Nos últimos dois anos a procura pelo serviço cresceu e foi atendida. Enquanto em 2017 foram concedidas cerca de 200 passagens por mês (2.402 bilhetes por ano) a um custo de R$ 275 mil, em 2018 foram 269 por mês (3.464 passagens no ano), uma despesa de R$ 402 mil.
De 1 a 29 de janeiro deste ano, a CAR ajudou 379 pessoas a voltar para casa. O valor gasto com as passagens no período foi de R$ 45 mil.
Célia Neves de Medina, brasileira residente na Argentina, está entre as pessoas que conseguiram retornar para casa neste ano com a ajuda do serviço. Com 60 anos de idade, bagagens pesadas e a expectativa frustrada de conseguir trabalho estável no interior paulista, Célia chegou a Curitiba na última quinta-feira (31/1). Saiu de São Paulo a pé e depois pegou carona com um caminhoneiro.
O destino da longa caminhada era Buenos Aires, capital argentina, onde Célia mora com o marido, mas de onde saiu por causa da crise econômica. O caminhoneiro a deixou na BR-116 (Linha Verde), próximo ao posto da Polícia Rodoviária Federal.
“Não tinha o que fazer e, sem dinheiro, comecei o trajeto a pé. Dei sorte com a carona e, aqui, não esperava ter a mesma sorte. Foi quando apareceu na minha frente esse anjo, que me trouxe até esse lugar que eu não sabia que existia”, contou. Célia se referia ao segurança desempregado Pedro de Souza e à CAR.
Pedro é um nome fictício, para preservar a identidade e segurança do homem que vinha a pé de Santa Catarina e seguia em sentido oposto ao de Célia, rumo ao interior de São Paulo. “Ela estava sentada perto da estrada, chorando feito criança”, contou ele, que por coincidência buscava serviço social da FAS para chegar ao seu destino.
Resposta rápida
Quando a CAR abriu as portas na sexta-feira (1/2), os novos amigos já estavam no local. “Chegamos a pé, no começo da noite de quinta e dormimos nos bancos”, disse Célia, que contou com Pedro para dividir o peso da bagagem durante o trajeto.

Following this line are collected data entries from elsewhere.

(** * Event sets (H5ES.c): the public entry points over the handle registry

    The public functions of H5ES.c are embedded as they are written: each one
    looks its identifier up in the handle registry, checks its arguments,
    reports an error on the library's error stack and returns [FAIL], or does
    its work and returns [SUCCEED].  Out-parameters are pointers into the
    caller's memory; a store through [NULL] is a fault.  The entry and exit
    instrumentation of the API (FUNC_ENTER_API, H5TRACE, FUNC_LEAVE_API) is
    not part of the model: a call starts at its argument checks and ends at
    [done:].

    The package-level routines the entry points call (the event lists, the
    wait engine, the error-info extractor, the close callback) live in other
    files of the library; they are modelled from the design document and are
    marked as such. *)

From Stdlib Require Import ZArith Lia.
From stdpp Require Import gmap strings list.

Open Scope Z_scope.

(** ** C scalars *)

Definition hid_t := Z.
Definition herr_t := Z.

Definition SUCCEED : herr_t := 0.
Definition FAIL : herr_t := -1.

(** [uint64_t] arithmetic wraps modulo 2^64. *)
Definition UINT64_MOD : Z := 2 ^ 64.
Definition UINT64_MAX : Z := UINT64_MOD - 1.
Definition uint64 (z : Z) : Z := z mod UINT64_MOD.

(** A pointer argument: [NULL] or the address of a cell of caller memory. *)
Inductive pointer := NULL | Ptr (a : Z).

Global Instance pointer_eq_dec : EqDecision pointer.
Proof. solve_decision. Defined.

(** ** Error stack entries *)

Inductive H5E_major := H5E_ARGS | H5E_EVENTSET.

Inductive H5E_minor :=
| H5E_BADTYPE
| H5E_BADVALUE
| H5E_CANTCREATE
| H5E_CANTREGISTER
| H5E_CANTWAIT
| H5E_CANTGET
| H5E_CANTDEC
| H5E_BUSY.

Record H5E_error := mkErr {
  err_maj : H5E_major;
  err_min : H5E_minor;
  err_desc : string
}.

(** The error kinds of the design document, as the (major, minor) pairs the
    code pushes. *)
Definition is_kind (maj : H5E_major) (min : H5E_minor) (e : H5E_error) : Prop :=
  err_maj e = maj ∧ err_min e = min.

Definition BAD_HANDLE : H5E_error → Prop := is_kind H5E_ARGS H5E_BADTYPE.
Definition BAD_VALUE : H5E_error → Prop := is_kind H5E_ARGS H5E_BADVALUE.
Definition CANT_WAIT : H5E_error → Prop := is_kind H5E_EVENTSET H5E_CANTWAIT.
Definition BUSY : H5E_error → Prop := is_kind H5E_EVENTSET H5E_BUSY.

(** ** Operation records and event sets *)

Inductive H5ES_status_t :=
| H5ES_STATUS_IN_PROGRESS
| H5ES_STATUS_SUCCEED
| H5ES_STATUS_FAIL
| H5ES_STATUS_CANCEL.

Global Instance H5ES_status_eq_dec : EqDecision H5ES_status_t.
Proof. solve_decision. Defined.

Definition token_t := Z.

Record H5ES_event_t := mkEvent {
  ev_counter : Z;
  ev_api_name : string;
  ev_app_file : string;
  ev_app_func : string;
  ev_app_line : Z;
  ev_app_version : string;
  ev_timestamp : Z;
  ev_token : token_t;
  ev_status : H5ES_status_t
}.

Definition set_counter (c : Z) (ev : H5ES_event_t) : H5ES_event_t :=
  mkEvent c (ev_api_name ev) (ev_app_file ev) (ev_app_func ev) (ev_app_line ev)
          (ev_app_version ev) (ev_timestamp ev) (ev_token ev) (ev_status ev).

Definition set_status (s : H5ES_status_t) (ev : H5ES_event_t) : H5ES_event_t :=
  mkEvent (ev_counter ev) (ev_api_name ev) (ev_app_file ev) (ev_app_func ev)
          (ev_app_line ev) (ev_app_version ev) (ev_timestamp ev) (ev_token ev) s.

(** The fields of [H5ES_t] the entry points read: [es->active], [es->failed],
    [es->op_counter], [es->err_occurred].  An event list is kept as the list
    of its records in insertion order. *)
Record H5ES_t := mkES {
  active : list H5ES_event_t;
  failed : list H5ES_event_t;
  op_counter : Z;
  err_occurred : bool
}.

(** Modelled from the spec: [H5ES__list_count] is not among the sources;
    count(list) returns the current length of the list. *)
Definition H5ES__list_count (el : list H5ES_event_t) : Z := Z.of_nat (length el).

(** The error-info record handed to the caller by the extractor. *)
Record H5ES_err_info_t := mkInfo {
  info_api_name : string;
  info_app_file : string;
  info_app_func : string;
  info_app_line : Z;
  info_app_version : string;
  info_counter : Z;
  info_timestamp : Z;
  info_status : H5ES_status_t;
  info_err_stack : list string
}.

(** ** Caller memory *)

Inductive value :=
| VSize (n : Z)
| VUInt64 (n : Z)
| VBool (b : bool)
| VErrInfo (i : H5ES_err_info_t).

(** ** The handle registry *)

Inductive H5I_other_t :=
| H5I_FILE | H5I_GROUP | H5I_DATATYPE | H5I_DATASPACE | H5I_DATASET | H5I_ATTR.

Inductive H5I_type_t :=
| H5I_BADID
| H5I_EVENTSET
| H5I_OTHER (t : H5I_other_t).

Global Instance H5I_other_eq_dec : EqDecision H5I_other_t.
Proof. solve_decision. Defined.
Global Instance H5I_type_eq_dec : EqDecision H5I_type_t.
Proof. solve_decision. Defined.

(** What an identifier is registered for: an event set, or an object of
    another type (whose contents play no role here). *)
Inductive H5I_entry :=
| IdEventSet (es : H5ES_t)
| IdOther (t : H5I_other_t).

(** ** The asynchronous runtime *)

(** A poll answers with the operation's status, or with [None] when the
    runtime itself could not execute the request, and with the time the call
    took. *)

Record poll_reply := mkReply {
  pr_status : option H5ES_status_t;
  pr_elapsed : Z
}.

(** Modelled from the spec: the asynchronous runtime (section 6) is an
    external collaborator, not among the sources; the event set only polls
    it, asks it for the diagnostics of a failed operation and gives tokens
    back.  It is kept abstract: a state and the three entry points of its
    contract. *)
Record async_runtime := mkRuntime {
  rt_state : Type;
  rt_poll : token_t → Z → rt_state → poll_reply * rt_state;
  rt_snapshot : token_t → rt_state → option (list string);
  rt_release : token_t → rt_state → rt_state
}.

(** An entry of the trace of polls: the token polled, the budget given, the
    reply. *)
Record poll_event := mkPoll {
  pe_token : token_t;
  pe_budget : Z;
  pe_reply : poll_reply
}.

Section EventSet.

Context {RT : async_runtime}.

(** The runtime together with the wall clock and the trace of what the
    library asked of it (polls and released tokens, oldest first). *)
Record world := mkWorld {
  rt : rt_state RT;
  clock : Z;
  polls : list poll_event;
  released : list token_t
}.

Record state := mkState {
  ids : gmap Z H5I_entry;
  mem : gmap Z value;
  err_stack : list H5E_error;
  wld : world
}.

Definition set_ids (m : gmap Z H5I_entry) (s : state) : state :=
  mkState m (mem s) (err_stack s) (wld s).
Definition set_mem (m : gmap Z value) (s : state) : state :=
  mkState (ids s) m (err_stack s) (wld s).
Definition set_err_stack (l : list H5E_error) (s : state) : state :=
  mkState (ids s) (mem s) l (wld s).
Definition set_wld (w : world) (s : state) : state :=
  mkState (ids s) (mem s) (err_stack s) w.

(** ** The monad of library calls: state, faults and fuel *)

Inductive outcome (A : Type) :=
| Done (a : A) (s : state)
| Fault
| NoFuel.
Arguments Done {A} a s.
Arguments Fault {A}.
Arguments NoFuel {A}.

Definition M (A : Type) : Type := state → outcome A.

Definition ret {A} (a : A) : M A := λ s, Done a s.

Definition bind {A B} (m : M A) (k : A → M B) : M B :=
  λ s, match m s with
       | Done a s' => k a s'
       | Fault => Fault
       | NoFuel => NoFuel
       end.

Notation "'do' x <- m ; k" := (bind m (λ x, k))
  (at level 10, x name, m at level 100, k at level 200).
Notation "'run' m ; k" := (bind m (λ _, k))
  (at level 10, m at level 100, k at level 200).

Definition get_state : M state := λ s, Done s s.
Definition put_state (s : state) : M unit := λ _, Done tt s.

(** [*p = v] *)
Definition store (p : pointer) (v : value) : M unit :=
  λ s, match p with
       | NULL => Fault
       | Ptr a => Done tt (set_mem (<[a := v]> (mem s)) s)
       end.

(** [HGOTO_ERROR(maj, min, ret_val, msg)]: push the error, leave with
    [ret_val]. *)
Definition HGOTO_ERROR (maj : H5E_major) (min : H5E_minor) (ret_val : herr_t)
    (msg : string) : M herr_t :=
  λ s, Done ret_val (set_err_stack (mkErr maj min msg :: err_stack s) s).

(** Modelled from the spec: [H5I_get_type] belongs to the handle registry,
    which is not among the sources; the registry maps a public identifier to
    the object registered under it and its type. *)
Definition H5I_get_type (id : hid_t) : M H5I_type_t :=
  λ s, Done (match ids s !! id with
             | Some (IdEventSet _) => H5I_EVENTSET
             | Some (IdOther t) => H5I_OTHER t
             | None => H5I_BADID
             end) s.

A CAR, então, fez contato com o Consulado da Argentina. "Confirmamos o endereço e a localização dos parentes dela em Buenos Aires e logo começamos a providenciar a passagem para Foz do Iguaçu", disse a coordenadora da CAR, Débora Carvalho. Apenas os trechos dentro do Brasil são cobertos pelo serviço.
O mesmo cuidado foi observado com relação à situação de Pedro, que seguiu para o interior de São Paulo.

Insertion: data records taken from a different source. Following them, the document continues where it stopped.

(** * prepare_fine_tune_data_gpt: a shallow embedding

    The script [api_scripts/prepare_fine_tune_data_gpt.py] turns a directory
    of text files into a JSON-lines fine-tuning dataset.  This development
    embeds the script in Rocq and proves properties of it.

    Conventions of the embedding.
    - A Python [str] is a list of Unicode code points ([pystr]).
    - The values the script builds (dicts, lists, strings) are [pyval]s; a
      dict keeps its items in insertion order, as Python does.
    - Everything outside the script is a parameter of the run, a [World]:
      the directory listing, the text of each file, the answers of the
      chat-completion service, whether the client can be built and whether
      the output file can be opened.
    - Effects are threaded through a state-and-exception monad [M]; the
      state records the trace of reads and service calls and what has been
      written to the output file.
    - Paths and newlines follow POSIX ([posixpath.join], no translation on
      write).
    - The version check at the top of the module is taken to pass, and a
      write to the opened output file to succeed.
    - [json.dump], [json.loads], [str.strip], [str.endswith],
      [os.path.join] and the text-mode [read] are library code; they are
      written out here after CPython's implementation. *)

From Stdlib Require Import String Ascii.
From Stdlib Require Import List NArith Bool Lia Arith Permutation.
Import ListNotations.

Set Implicit Arguments.
Set Warnings "-register-all".

(* ------------------------------------------------------------------ *)
(** ** Python strings *)

Definition pystr := list N.

(** A string literal of the source, as code points. *)
Definition str (s : string) : pystr :=
  map N_of_ascii (list_ascii_of_string s).

Fixpoint pystr_eqb (a b : pystr) : bool :=
  match a, b with
  | [], [] => true
  | x :: a', y :: b' => N.eqb x y && pystr_eqb a' b'
  | _, _ => false
  end.

(** [s.endswith(suffix)] *)
Definition endswith (s suffix : pystr) : bool :=
  (length suffix <=? length s)%nat &&
  pystr_eqb (skipn (length s - length suffix) s) suffix.

(** [ch.isspace()] for one code point: the characters [str.strip()]
    removes (CPython's [_Py_ascii_whitespace] and
    [_PyUnicode_IsWhitespace]). *)
Definition isspace (c : N) : bool :=
  ((9 <=? c) && (c <=? 13) || (28 <=? c) && (c <=? 32)
   || (c =? 0x85) || (c =? 0xA0) || (c =? 0x1680)
   || (0x2000 <=? c) && (c <=? 0x200A)
   || (c =? 0x2028) || (c =? 0x2029) || (c =? 0x202F)
   || (c =? 0x205F) || (c =? 0x3000))%N.

Fixpoint lstrip (s : pystr) : pystr :=
  match s with
  | [] => []
  | c :: r => if isspace c then lstrip r else s
  end.

Definition rstrip (s : pystr) : pystr := rev (lstrip (rev s)).

(** [s.strip()] *)
Definition strip (s : pystr) : pystr := rstrip (lstrip s).

(** [os.path.join(a, p)] for two components ([posixpath.join]). *)
Definition os_path_join (a p : pystr) : pystr :=
  match p with
  | 47%N :: _ => p
  | _ =>
    match a with
    | [] => p
    | _ => if endswith a (str "/") then a ++ p else a ++ str "/" ++ p
    end
  end.

(** What a text-mode read does to the decoded text of a file: [open] is
    called without [newline=], so universal newlines are on and every
    "\r\n" and every remaining "\r" comes back as "\n". *)
Fixpoint universal_newlines (s : pystr) : pystr :=
  match s with
  | [] => []
  | c :: r =>
    if (c =? 13)%N then
      match r with
      | [] => [10%N]
      | d :: r' =>
        if (d =? 10)%N then 10%N :: universal_newlines r'
        else 10%N :: universal_newlines r
      end
    else c :: universal_newlines r
  end.

(* ------------------------------------------------------------------ *)
(** ** Python values *)

Inductive pyval : Type :=
| PStr (s : pystr)
| PList (l : list pyval)
| PDict (items : list (pystr * pyval)).

(** [{"role": role, "content": content}] *)
Definition message (role content : pystr) : pyval :=
  PDict [(str "role", PStr role); (str "content", PStr content)].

Os amigos se despediram pouco mais de 24 horas depois de se conhecerem. Célia embarcou às 18h de sexta-feira (1/2). De Foz, seguiria para Porto Iguaçu, na fronteira do Brasil com a Argentina. No país vizinho, buscaria ajuda para chegar a Buenos Aires. “Ainda não acredito que consegui toda essa ajuda assim, tão rápido”, comentou.
Pedro tomou seu ônibus duas horas depois. “Quero reconstruir minha vida no lugar para onde estou indo e levar os filhos pra morar comigo”, revelou. “Também quero voltar aqui com calma, um dia, pra conhecer a cidade que está me ajudando tanto, que está sendo fundamental pra mim nessa fase difícil”, completou.
Protocolo
Checar se a pessoa tem mesmo onde ficar ou quem possa apoiá-la na cidade para onde pede passagem faz parte do protocolo de atendimento do serviço.

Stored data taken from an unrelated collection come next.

(** [resolveInternalID]: the [id] field of [ocm describe cluster <id> --json]. *)
Definition resolveInternalID (clusterID : string) : M (string * error) :=
env <- ask ;;
r <- runProcess "ocm" ["describe"; "cluster"; clusterID; "--json"] Captured ;;
match snd r with
| Some msg => ret ("", errorf ("failed to run ocm describe cluster: " ++ msg ++ " (output: " ++ fst r ++ ")"))
| None =>
    match decodeClusterInfoID (json env) (fst r) with
    | None => ret ("", errorf "failed to parse ocm output")
    | Some id =>
        if id =? "" then ret ("", errorf "internal ID not found in ocm output")
        else ret (id, None)
    end
end.

Definition complete (o : Options) : M (Options * error) :=
r <- completeOutputDir "cluster-provisioning-failure" o ;;
match snd r with
| Some msg => ret (fst r, Some msg)
| None =>
    let o1 := fst r in
    o2 <- (if negb (clusterID o1 =? "") then
             i <- resolveInternalID (clusterID o1) ;;
             match snd i with
             | Some msg =>
                 printf Plain ("Warning: Failed to resolve internal ID from cluster " ++ clusterID o1
                               ++ ": " ++ msg ++ nl) ;;
                 println Plain ("You can manually find the internal ID with: ocm describe cluster "
                                ++ clusterID o1) ;;
                 ret o1
             | None => ret (setInternalID o1 (fst i))
             end
           else ret o1) ;;
    completeLLM o2
end.

Definition getClusterID : M (string * error) := getClusterID'.

Definition collectClusterVersion (o : Options) (yellow green red : Color) : M error :=
collectTo yellow green red "Collecting: Cluster version and status"
  "get" ["clusterversion"; "-o"; "wide"] "01-clusterversion.txt"
  (failedLine "collect cluster version") (savedLine "01-clusterversion.txt") ;;
collectTo yellow green red "Collecting: Cluster version details (yaml)"
  "get" ["clusterversion"; "version"; "-o"; "yaml"] "01-clusterversion.yaml"
  (failedLine "collect cluster version yaml") (savedLine "01-clusterversion.yaml") ;;
ret None.

(** An operator one of whose conditions is [Degraded=True],
    [Available=False] or [Progressing=True]. *)
Definition isDegraded (conditions : list Condition) : bool :=
existsb (fun c =>
  ((condType c =? "Degraded") && (condStatus c =? "True"))
  || ((condType c =? "Available") && (condStatus c =? "False"))
  || ((condType c =? "Progressing") && (condStatus c =? "True"))) conditions.

Definition collectClusterOperators (o : Options) (yellow green red : Color) : M error :=
collectTo yellow green red "Collecting: Cluster operators status"
  "get" ["clusteroperators"; "-o"; "wide"] "02-clusteroperators.txt"
  (failedLine "collect cluster operators") (savedLine "02-clusteroperators.txt") ;;
collectTo yellow green red "Collecting: Cluster operators details (yaml)"
  "get" ["clusteroperators"; "-o"; "yaml"] "02-clusteroperators.yaml"
  (failedLine "collect cluster operators yaml") (savedLine "02-clusteroperators.yaml") ;;
println yellow "Collecting: Describe output for degraded/unavailable cluster operators" ;;
env <- ask ;;
r <- runOCCommandWithOutput "get" ["clusteroperators"; "-o"; "json"] ;;
let degradedOperators :=
  match decodeConditions (json env) (fst r) with
  | Some items => map fst (filter (fun co => isDegraded (snd co)) items)
  | None => []
  end in
forEach degradedOperators (fun coName =>
  collectTo yellow green red ("Collecting: Describe output for cluster operator " ++ coName)
    "describe" ["clusteroperator"; coName] ("03-clusteroperator-describe-" ++ coName ++ ".txt")
    (failedLine ("collect describe for cluster operator " ++ coName))
    (savedLine ("03-clusteroperator-describe-" ++ coName ++ ".txt"))) ;;
ret None.

Definition collectMachines (o : Options) (yellow green red : Color) : M error :=
collectTo yellow green red "Collecting: MachineSets in all namespaces"
  "get" ["machinesets"; "-A"; "-o"; "wide"] "04-machinesets.txt"
  (failedLine "collect machinesets") (savedLine "04-machinesets.txt") ;;
collectTo yellow green red "Collecting: MachineSets details (yaml)"
  "get" ["machinesets"; "-A"; "-o"; "yaml"] "04-machinesets.yaml"
  (failedLine "collect machinesets yaml") (savedLine "04-machinesets.yaml") ;;
collectTo yellow green red "Collecting: Machines in all namespaces"
  "get" ["machines"; "-A"; "-o"; "wide"] "05-machines.txt"
  (failedLine "collect machines") (savedLine "05-machines.txt") ;;
collectTo yellow green red "Collecting: Machines details (yaml)"
  "get" ["machines"; "-A"; "-o"; "yaml"] "05-machines.yaml"
  (failedLine "collect machines yaml") (savedLine "05-machines.yaml") ;;
ret None.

Sem dinheiro e com esperança de voltar para casa, mais de 800 pessoas por mês circulam pelo local. A CAR destina passagens somente para pessoas ou famílias em situação de vulnerabilidade e risco social, depois de passarem por uma entrevista socioassistencial.
“O trabalho da CAR acelera o processo das pessoas a acessar serviços, como de busca de emprego e tratamento médico, além de permitir a chegada a seus destinos e o retorno familiar. Sem isso, elas poderiam ficar desassistidas, se instalar nas ruas, gerando um problema social”, argumenta a presidente da FAS, Elenice Malzoni.
Do total de atendidos pelo serviço de triagem no ano passado, 67% vieram por procura espontânea e 52% eram de fora do Paraná. Santa Catarina e São Paulo foram os principais estados de origem. Os homens foram maioria (85%) e faixa etária predominante (89%) foi dos 18 a 59 anos.